Monday, December 02, 2013

Your Weekly ACC Football Update: Thank God It's Over Edition

Precisely one game in the ACC mattered: Duke beat a resurgent UNC team - barely - to win the Coastal Division and punch their ticket to the conference championship game next week, wherein without intervention from either the Divine or Florida law enforcement officials, they will be turned to chutney by Florida State.

(Note: Duke fans, please don't even pretend to get upset here. Duke is a wonderful story and a much better team than anyone had a right to expect this year. But scraping past the Wake Forests and UNCs of the world - the same teams FSU beat by 50 or so - is indicative of a slight talent gap. Whatever happens in Charlotte, it's going to be ugly.)


But that's next week. Right now, Duke is an unprecedented 10-2, bowl-eligible for a second straight year, and on top of the world. They may even have managed to distract people from basketball for ten or fifteen minutes, if you can believe that.

Meanwhile:

FSU 37, Florida 7 - In retrospect, we should have started worrying about Florida right around the time Miami beat them. FSU caps off a regular season with a win over their biggest in-state rival, but it feels hollow with Florida being this bad. One gets the feeling FSU would be happy to hang around and wait until Florida got good, and then play again, just to make it feel right.
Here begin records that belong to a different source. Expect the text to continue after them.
(* ===== verification/_CoqProject ===== *)
-Q . S2P
Prelude.v
CString.v
Printf.v
Spinlock.v
Pipe.v
Sleep.v
Proc.v
ProcSys.v
Bio.v
Log.v
Blocks.v
TxLog.v
Fs.v
FsAlloc.v
FsFile.v
FsWrite.v
FsSpec.v
FsPath.v
FsInode.v
Kalloc.v
Vm.v
VmSpace.v
VmUser.v
VmLoad.v
VmFork.v
VmSpec.v
Syscall.v
Sysfile.v
SysfileSpec.v
Random.v
Sh.v
ShParse.v
ShSpec.v
Console.v
Kbd.v
Umalloc.v
UmallocSpec.v
Ide.v
Grep.v
Exec.v
ExecSpec.v
Machine.v
Kernel.v
Mp.v
Devices.v
Mkfs.v
MkfsSpec.v
Boot.v
Start.v
Main.v
Programs.v
(* ===== verification/Pipe.v ===== *)
(** * pipe.c: the pipe buffer and its readers and writers

    [Module Pipe] translates [pipewrite], [piperead] and [pipeclose].  The
    pipe's spinlock makes the code between two calls of [sleep] atomic, so each
    routine is a function that runs one such section and says whether it
    returned or went to sleep, together with the channels it woke.  The spec is
    a FIFO queue of at most [PIPESIZE] bytes.  [Module PipeSys] interleaves the
    sections of any number of readers and writers. *)

From S2P Require Import Prelude.

Module Pipe.

Definition PIPESIZE : Z := 512.

(** [struct pipe]; the lock is implicit in the atomicity of the sections. *)
Record pipe := mkPipe {
  data : list Z;
  nread : Z;
  nwrite : Z;
  readopen : bool;
  writeopen : bool
}.

(** The two sleep channels [&p->nread] and [&p->nwrite]. *)
Inductive chan := ch_nread | ch_nwrite.

#[export] Instance chan_eq_dec : EqDecision chan.
Proof. solve_decision. Defined.

(** The initialisation of a fresh page in [pipealloc]; [junk] is what the page
    held where [data] lies. *)
Definition pipe_init (junk : list Z) : pipe :=
  mkPipe junk 0 0 true true.

Definition full (p : pipe) : bool := nwrite p =? u32 (nread p + PIPESIZE).
Definition empty (p : pipe) : bool := nread p =? nwrite p.

(** [p->data[p->nwrite++ % PIPESIZE] = c] *)
Definition put (c : Z) (p : pipe) : pipe :=
  mkPipe (<[Z.to_nat (nwrite p mod PIPESIZE):=c]> (data p)) (nread p)
    (u32 (nwrite p + 1)) (readopen p) (writeopen p).

(** [p->data[p->nread++ % PIPESIZE]] *)
Definition peek (p : pipe) : Z := nth (Z.to_nat (nread p mod PIPESIZE)) (data p) 0.
Definition advance (p : pipe) : pipe :=
  mkPipe (data p) (u32 (nread p + 1)) (nwrite p) (readopen p) (writeopen p).

(** How a section of [pipewrite] ends: it returns, or it sleeps on [&p->nwrite]
    with the bytes [rest] still to be written. *)
Inductive wres := WDone (r : Z) | WSleep (rest : list Z).

(** One section of [pipewrite]: [rest] are the bytes [addr[i..n-1]]. *)
Fixpoint pipewrite (killed : bool) (n : Z) (rest : list Z) (p : pipe) : pipe * list chan * wres :=
  match rest with
  | [] => (p, [ch_nread], WDone n)
  | c :: rest' =>
      if full p then
        if negb (readopen p) || killed then (p, [], WDone (-1))
        else (p, [ch_nread], WSleep rest)
      else pipewrite killed n rest' (put c p)
  end.
Lemma pinv_claim v ps rn c i np x nx :
  rn !! c = Some (Some i) -> ps !! i = Some Kern -> slots v !! np = Some x -> s_state x = UNUSED ->
  pinv v ps rn ->
  pinv (mkView (alter (fun x => mkSlot EMBRYO (s_parent x) (s_chan x) (s_killed x) nx) np (slots v))
          (s32 (nx + 1)) (v_initproc v))
    (<[i:=Forking np]> ps) rn.
Proof.
  intros Hc Hi Hnp Hst P. destruct (pinv_running _ _ _ _ _ P Hc) as (y & Hy & Hrun & Hsh).
  destruct P as (H1 & H2 & T & R & W).
  split_and!; simpl; [by rewrite length_alter|by rewrite length_insert| | |].
  - eapply tree_ext; [eapply (tree_claim _ _ _ T np i (s_parent x) (s_parent y))| |].
    + unfold shape. rewrite Hnp. simpl. by rewrite Hst.
    + done.
    + unfold forks. by rewrite Hi.
    + intros j. unfold on_slot. by erewrite shape_alter by done.
    + intros q. rewrite forks_insert by by eapply lookup_lt_Some. done.
  - eapply runs_alter; [done| |done]. simpl. by rewrite Hst.
  - eapply waits_alter; [done|..|by apply wait_ok_awake|done]; simpl; try done.
    intros q [_ ?]. done.
Qed.

Lemma pinv_unembryo v ps rn c i np f x :
  rn !! c = Some (Some i) -> ps !! i = Some (Forking np) -> slots v !! np = Some x ->
  (f x = s_set_state UNUSED x \/ f x = s_publish i x) ->
  pinv v ps rn -> pinv (on_slot np f v) (<[np:=Kern]> (<[i:=Kern]> ps)) rn.
Proof.
  intros Hc Hi Hnp Hf P. destruct (pinv_running _ _ _ _ _ P Hc) as (y & Hy & Hrun & Hsh).
  destruct P as (H1 & H2 & T & R & W).
  assert (HF : forks ps i = Some np) by (unfold forks; by rewrite Hi).
  pose proof (forker_ne_target _ _ _ T _ _ HF) as Hne.
  destruct (proj2 (t_embryo _ _ _ T np)) as [pa Hpa]; [by exists i|].
  assert (Hx : cls_of (s_state x) = CEmbryo /\ s_parent x = pa).
  { unfold shape in Hpa. rewrite Hnp in Hpa. by simplify_eq/=. }
  destruct Hx as [Hcls <-].
  assert (HFnp : forks ps np = None).
  { destruct (forks ps np) eqn:E; [|done]. destruct (t_forker _ _ _ T _ _ E). congruence. }
  assert (s_state x = EMBRYO) as Hst by by destruct (s_state x).
  assert (s_parent x = None) as Hnopar by (eapply (embryo_no_parent _ _ _ T); eauto).
  split_and!; simpl; [by rewrite length_alter|by rewrite !length_insert| | |].
  - eapply tree_ext; [eapply (tree_unembryo _ _ _ T np i (s_parent x)
      (cls_of (s_state (f x)), s_parent (f x))); [done..|]| |].
    + destruct Hf as [-> | ->]; [by left|by right].
    + intros j. unfold on_slot. by erewrite shape_alter by done.
    + pose proof (lookup_lt_Some _ _ _ Hi). pose proof (lookup_lt_Some _ _ _ Hnp).
      intros q. rewrite forks_insert by (rewrite length_insert; lia).
      unfold fset at 1. case_decide; [subst q|by rewrite forks_insert].
      rewrite fset_ne by done. by rewrite HFnp.
  - eapply runs_alter; [done| |done]. destruct Hf as [-> | ->]; simpl; by rewrite Hst.
  - eapply waits_alter; [done|..|apply wait_ok_awake|done]; unfold s_child, s_zchild; rewrite ?Hnopar;
      destruct Hf as [-> | ->]; simpl; try done; intros q [_ ?]; done.
Qed.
This, incidentally, was the only win for an ACC team over a non-conference opponent all day.

Vanderbilt 23, Wake Forest 21 - In the battle of academic heavyweights, Vandy completed its own little Duke-style renaissance. That's four woulda-shoulda-coulda games for Wake, who hopefully will show a little more finishing power next year.
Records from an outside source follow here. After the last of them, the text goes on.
(* ===== verification/Bio.v ===== *)
(** * bio.c and memide.c: the buffer cache over the disk

    [Module Bio] translates [binit], [bget], [bread], [bwrite] and [brelse] with
    the cache's doubly linked LRU list kept as [next]/[prev] pointers, and
    [iderw] of memide.c.  A [struct buf *] is an index into [bcache.buf]; index
    [NBUF] is [bcache.head].  [Blocked] is a wait for a busy buffer.  The disk is
    the list of its sectors, together with the trace of the writes it received
    (the Log file looks at its prefixes).

    The invariant ties the pointers to an order of the buffers, the cached data
    to the disk, and says that no sector is cached twice. *)

From S2P Require Import Prelude.

Module Bio.

Definition NBUF : nat := 10.
Definition B_BUSY : Z := 1.
Definition B_VALID : Z := 2.
Definition B_DIRTY : Z := 4.
Definition BSIZE : nat := 512.

(** [struct buf], without the list pointers. *)
Record buf := mkBuf { flags : Z; dev : Z; sector : Z; data : list Z }.

Definition set_flags (f : Z) (b : buf) : buf := mkBuf f (dev b) (sector b) (data b).
Definition set_data (d : list Z) (b : buf) : buf := mkBuf (flags b) (dev b) (sector b) d.

(** [bcache], the disk and the writes the disk has seen. *)
Record bcache := mkCache {
  bufs : list buf;
  bnext : list nat;
  bprev : list nat;
  disk : list (list Z);
  trace : list (Z * list Z)
}.

Definition head : nat := NBUF.

Definition zero_buf : buf := mkBuf 0 0 0 (replicate BSIZE 0).
Definition getb (b : nat) (s : bcache) : buf := default zero_buf (bufs s !! b).
Definition next (b : nat) (s : bcache) : nat := default O (bnext s !! b).
Definition prev (b : nat) (s : bcache) : nat := default O (bprev s !! b).

Definition setb (b : nat) (x : buf) : M bcache unit :=
  modify (fun s => mkCache (<[b:=x]> (bufs s)) (bnext s) (bprev s) (disk s) (trace s)).
Definition set_next (b v : nat) : M bcache unit :=
  modify (fun s => mkCache (bufs s) (<[b:=v]> (bnext s)) (bprev s) (disk s) (trace s)).
Definition set_prev (b v : nat) : M bcache unit :=
  modify (fun s => mkCache (bufs s) (bnext s) (<[b:=v]> (bprev s)) (disk s) (trace s)).

(** [b->flags |= f] and [b->flags &= ~f] *)
Definition or_flags (b : nat) (f : Z) : M bcache unit :=
  let* x := gets (getb b) in setb b (set_flags (set_flag (flags x) f) x).
Definition clear_flags (b : nat) (f : Z) : M bcache unit :=
  let* x := gets (getb b) in setb b (set_flags (clear_flag (flags x) f) x).

(** Insert [b] right after [bcache.head]. *)
Definition push_front (b : nat) : M bcache unit :=
  let* h := gets (next head) in
  set_next b h ;;;
  set_prev b head ;;;
  let* h := gets (next head) in
  set_prev h b ;;;
  set_next head b.

Definition binit : M bcache unit :=
  set_prev head head ;;;
  set_next head head ;;;
  for_upto NBUF 0 (fun b =>
    push_front b ;;;
    let* x := gets (getb b) in
    setb b (mkBuf (flags x) (u32 (-1)) (sector x) (data x))).

(** The two loops of [bget], from [b] on; the fuel is the number of buffers. *)
Fixpoint find_next (fuel : nat) (P : buf -> bool) (b : nat) (s : bcache) : option nat :=
  match fuel with
  | O => None
  | S n => if decide (b = head) then None
           else if P (getb b s) then Some b else find_next n P (next b s) s
  end.
Fixpoint find_prev (fuel : nat) (P : buf -> bool) (b : nat) (s : bcache) : option nat :=
  match fuel with
  | O => None
  | S n => if decide (b = head) then None
           else if P (getb b s) then Some b else find_prev n P (prev b s) s
  end.

Definition caches (d sec : Z) (x : buf) : bool := (dev x =? d) && (sector x =? sec).
Definition recyclable (x : buf) : bool :=
  (Z.land (flags x) B_BUSY =? 0) && (Z.land (flags x) B_DIRTY =? 0).

Definition bget (d sec : Z) : M bcache nat :=
  let* hit := gets (fun s => find_next (S NBUF) (caches d sec) (next head s) s) in
  match hit with
  | Some b =>
      let* x := gets (getb b) in
      if negb (has_flag (flags x) B_BUSY) then
        or_flags b B_BUSY ;;;
        ret b
      else block
  | None =>
      let* victim := gets (fun s => find_prev (S NBUF) recyclable (prev head s) s) in
      match victim with
      | Some b =>
          let* x := gets (getb b) in
          setb b (mkBuf B_BUSY d sec (data x)) ;;;
          ret b
      | None => panic "bget: no buffers"
      end
  end.

(** memide.c [iderw] *)
Definition disk_write (sec : Z) (d : list Z) : M bcache unit :=
  modify (fun s => mkCache (bufs s) (bnext s) (bprev s)
                     (<[Z.to_nat sec:=d]> (disk s)) (trace s ++ [(sec, d)])).

Definition iderw (b : nat) : M bcache unit :=
  let* x := gets (getb b) in
  if negb (has_flag (flags x) B_BUSY) then panic "iderw: buf not busy"
  else if Z.land (flags x) (Z.lor B_VALID B_DIRTY) =? B_VALID then panic "iderw: nothing to do"
  else if negb (dev x =? 1) then panic "iderw: request not for disk 1"
  else
    let* disksize := gets (fun s => Z.of_nat (length (disk s))) in
    if disksize <=? sector x then panic "iderw: sector out of range"
    else
      (if has_flag (flags x) B_DIRTY then
         clear_flags b B_DIRTY ;;;
         disk_write (sector x) (data x)
       else
         let* p := gets (fun s => default [] (disk s !! Z.to_nat (sector x))) in
         setb b (set_data p x)) ;;;
      or_flags b B_VALID.

Definition bread (d sec : Z) : M bcache nat :=
  let* b := bget d sec in
  let* x := gets (getb b) in
  (if negb (has_flag (flags x) B_VALID) then iderw b else ret tt) ;;;
  ret b.

Definition bwrite (b : nat) : M bcache unit :=
  let* x := gets (getb b) in
  if negb (has_flag (flags x) B_BUSY) then panic "bwrite"
  else
    or_flags b B_DIRTY ;;;
    iderw b.

Definition brelse (b : nat) : M bcache unit :=
  let* x := gets (getb b) in
  if negb (has_flag (flags x) B_BUSY) then panic "brelse"
  else
    let* n := gets (next b) in
    let* p := gets (prev b) in
    set_prev n p ;;;
    let* p := gets (prev b) in
    let* n := gets (next b) in
    set_next p n ;;;
    push_front b ;;;
    clear_flags b B_BUSY.

(** ** The doubly linked list *)

(** [l] are the buffers strictly between [a] and [c]. *)
Fixpoint dll (s : bcache) (a : nat) (l : list nat) (c : nat) : Prop :=
  match l with
  | [] => next a s = c /\ prev c s = a
  | x :: l' => next a s = x /\ prev x s = a /\ dll s x l' c
  end.

Definition ordered (order : list nat) (s : bcache) : Prop :=
  length (bnext s) = S NBUF /\ length (bprev s) = S NBUF /\
  order ≡ₚ seq 0 NBUF /\ dll s head order head.

(** Membership in lists given by [++] and [::]. *)
Ltac list_in := repeat (rewrite elem_of_app || rewrite elem_of_cons); auto 20.
Ltac list_out :=
  repeat match goal with
  | H : _ ∉ _ ++ _ |- _ => apply not_elem_of_app in H as [? ?]
  | H : _ ∉ _ :: _ |- _ => apply not_elem_of_cons in H as [? ?]
  | |- _ ∉ _ ++ _ => apply not_elem_of_app; split
  | |- _ ∉ _ :: _ => apply not_elem_of_cons; split
  | |- _ ∉ [] => apply not_elem_of_nil
  end; auto; try congruence.

Lemma dll_frame s s' a l c :
  (forall x, x ∈ a :: l -> next x s' = next x s) -> (forall x, x ∈ l ++ [c] -> prev x s' = prev x s) ->
  dll s a l c -> dll s' a l c.
Proof.
  revert a. induction l as [|x l IH]; intros a Hn Hp; simpl in *.
  - intros [? ?]. rewrite Hn, Hp by set_solver. done.
  - intros (? & ? & ?). rewrite Hn, Hp by set_solver. split_and!; [done..|].
    apply IH; [set_solver..|done].
Qed.

Lemma dll_next s a l c : dll s a l c -> next a s = default c (l !! 0%nat).
Proof. destruct l; simpl; naive_solver. Qed.

Lemma dll_prev s a l c : dll s a l c -> prev c s = List.last l a.
Proof.
  revert a. induction l as [|x l IH]; intros a; simpl; [naive_solver|].
  intros (_ & _ & H). rewrite (IH x H). clear. revert x.
  induction l as [|y l IH]; intros x; [done|]. simpl. destruct l; [done|]. apply IH.
Qed.

Lemma dll_app s a l1 x l2 c : dll s a (l1 ++ x :: l2) c <-> dll s a l1 x /\ dll s x l2 c.
Proof.
  revert a. induction l1 as [|y l1 IH]; intros a; simpl; [tauto|]. rewrite IH. tauto.
Qed.

Section Pointers.
Context (s : bcache) (Hn : length (bnext s) = S NBUF) (Hp : length (bprev s) = S NBUF).

Definition with_next (i v : nat) (s : bcache) : bcache :=
  mkCache (bufs s) (<[i:=v]> (bnext s)) (bprev s) (disk s) (trace s).
Definition with_prev (i v : nat) (s : bcache) : bcache :=
  mkCache (bufs s) (bnext s) (<[i:=v]> (bprev s)) (disk s) (trace s).

Lemma next_with_next i v x : (i <= NBUF)%nat ->
  next x (with_next i v s) = if decide (i = x) then v else next x s.
Proof.
  intros. unfold next. simpl. case_decide as E; [subst|].
  - by rewrite list_lookup_insert_eq by lia.
  - by rewrite list_lookup_insert_ne.
Qed.

Lemma prev_with_prev i v x : (i <= NBUF)%nat ->
  prev x (with_prev i v s) = if decide (i = x) then v else prev x s.
Proof.
  intros. unfold prev. simpl. case_decide as E; [subst|].
  - by rewrite list_lookup_insert_eq by lia.
  - by rewrite list_lookup_insert_ne.
Qed.

Lemma next_with_prev i v x : next x (with_prev i v s) = next x s.
Proof. done. Qed.
Lemma prev_with_next i v x : prev x (with_next i v s) = prev x s.
Proof. done. Qed.

End Pointers.

Ltac ptr := simpl; rewrite ?length_insert; unfold head; lia.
Georgia 41, Georgia Tech 34 - Speaking of finishing power, that's a double overtime loss to a Georgia team that Tech had on the ropes. Up 20, Tech took its foot off the gas, and ended up frittering the game away.
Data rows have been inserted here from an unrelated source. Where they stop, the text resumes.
(** The loop over the sectors still to install; they lie below the log. *)
Lemma install_loop todo i c v :
  sees c v -> (forall j sec, todo !! j = Some sec -> secs !! (i + j)%nat = Some sec) ->
  NoDup todo -> Forall (fun sec => 0 <= sec < st /\ sec ∉ cv_held v) todo ->
  0 <= st -> st + Z.of_nat (i + length todo) < Z.of_nat (length (cv_disk v)) ->
  (forall sec, st <= sec -> sec ∉ cv_held v /\ sec ∉ cv_pinned v) ->
  room v 1 -> (Forall (fun sec => sec ∈ cv_pinned v) todo \/ room v 2) ->
  wp (for_upto (length todo) i install_one) (fun _ s' => exists c',
    s' = mkLog c' st sz bz n secs /\ sees c' (v_installs i todo v)) (mkLog c st sz bz n secs).
Proof.
  revert i c v. induction todo as [|sec todo IH]; intros i c v Hv Hsecs Hnd Hhome Hst Hlen Hlog Hr Hr'.
  - apply wp_ret. eauto.
  - cbn [length for_upto v_installs] in *. apply NoDup_cons in Hnd as [Hni Hnd].
    apply Forall_cons in Hhome as [[Hs Hsh] Hhome].
    assert (Hlog1 := Hlog (log_sector i) ltac:(unfold log_sector; lia)).
    lbind. eapply wp_mono; [eapply (install_one_wp c v i sec)|]; try done.
    + rewrite <- (Hsecs 0%nat sec) by done. f_equal. lia.
    + unfold on_disk. lia.
    + unfold on_disk, log_sector. lia.
    + by apply Hlog1.
    + by apply Hlog1.
    + unfold log_sector. lia.
    + destruct Hr' as [[? _]%Forall_cons|?]; auto.
    + intros [] s' (c' & -> & Hv'). apply IH; [done|..]; auto using room_inst; simpl.
      * intros j sec' Hj. rewrite <- (Hsecs (S j) sec') by done. f_equal. lia.
      * rewrite length_insert. lia.
      * intros sec' Hs'. destruct (Hlog sec' Hs'). set_solver.
      * destruct Hr' as [[_ Hall]%Forall_cons|?]; [left|right; by apply room_inst].
        rewrite Forall_forall in Hall |- *. intros x Hx. specialize (Hall x Hx). set_solver.
Qed.

End Install.
(** ** Installs as disk writes *)

Definition apply_writes (W : list (Z * list Z)) (dk : list (list Z)) : list (list Z) :=
  foldl (fun dk w => <[Z.to_nat w.1:=w.2]> dk) dk W.

Definition put_all (W : list (Z * list Z)) (f : Z -> list Z) : Z -> list Z :=
  foldl (fun f w => fset f w.1 w.2) f W.

(** The logged blocks with their home sectors; [f] are the contents. *)
Fixpoint logged_pairs (st : Z) (i : nat) (L : list Z) (f : Z -> list Z) : list (Z * list Z) :=
  match L with
  | [] => []
  | sec :: L' => (sec, f (log_sector st i)) :: logged_pairs st (S i) L' f
  end.

Lemma logged_pairs_ext st i L f g :
  (forall j, (i <= j)%nat -> f (log_sector st j) = g (log_sector st j)) ->
  logged_pairs st i L f = logged_pairs st i L g.
Proof.
  revert i. induction L as [|sec L IH]; intros i H; [done|]. simpl. f_equal.
  - by rewrite H by lia.
  - apply IH. intros j Hj. apply H. lia.
Qed.

Lemma logged_pairs_fst st i L f : (logged_pairs st i L f).*1 = L.
Proof. revert i. induction L as [|sec L IH]; intros i; [done|]. simpl. f_equal. apply IH. Qed.

Lemma length_apply_writes W dk : length (apply_writes W dk) = length dk.
Proof.
  revert dk. induction W as [|w W IH]; intros dk; [done|]. simpl.
  change (length (apply_writes W (<[Z.to_nat w.1:=w.2]> dk)) = length dk).
  by rewrite IH, length_insert.
Qed.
South Carolina 31, Clemson 17 - And while not quite a Clemsoning, this is still kind of embarrassing for the league - 1-3 in grudge match games is just kind of ugly. 

Maryland 41, NCSU 21 - Did anyone not see this coming? Maryland might be mediocre, but the Pack's a long way from that. The Terps bid farewell to the ACC by stomping one of their regular tormentors, running up 34 points before the half. 

Miami 41, Pitt 31 - The better team won. 'nuff said.

Virginia Tech 16, Virginia 6 - The better team won. 'nuff said.

Syracuse 34, Boston College 31 - The slightly worse team won, but only because the best player on the field hurt his hammy. And just like that, you can forget all that "Andre Williams, Heisman hopeful" talk. Players from big schools get to have bad games. Players from schools outside the charmed circle don't. And they certainly don't get to get hurt when the media's finally noticed them - that's just ungrateful.

And here ends the regular season, with nearly 40% of the conference sitting at either 6-6 or 7-5. That's a lot of bowl eligibility, but really, on the national level nothing matters - not Duke's remarkable run, not Clemson, not Miami's continued resurgence - except Florida State.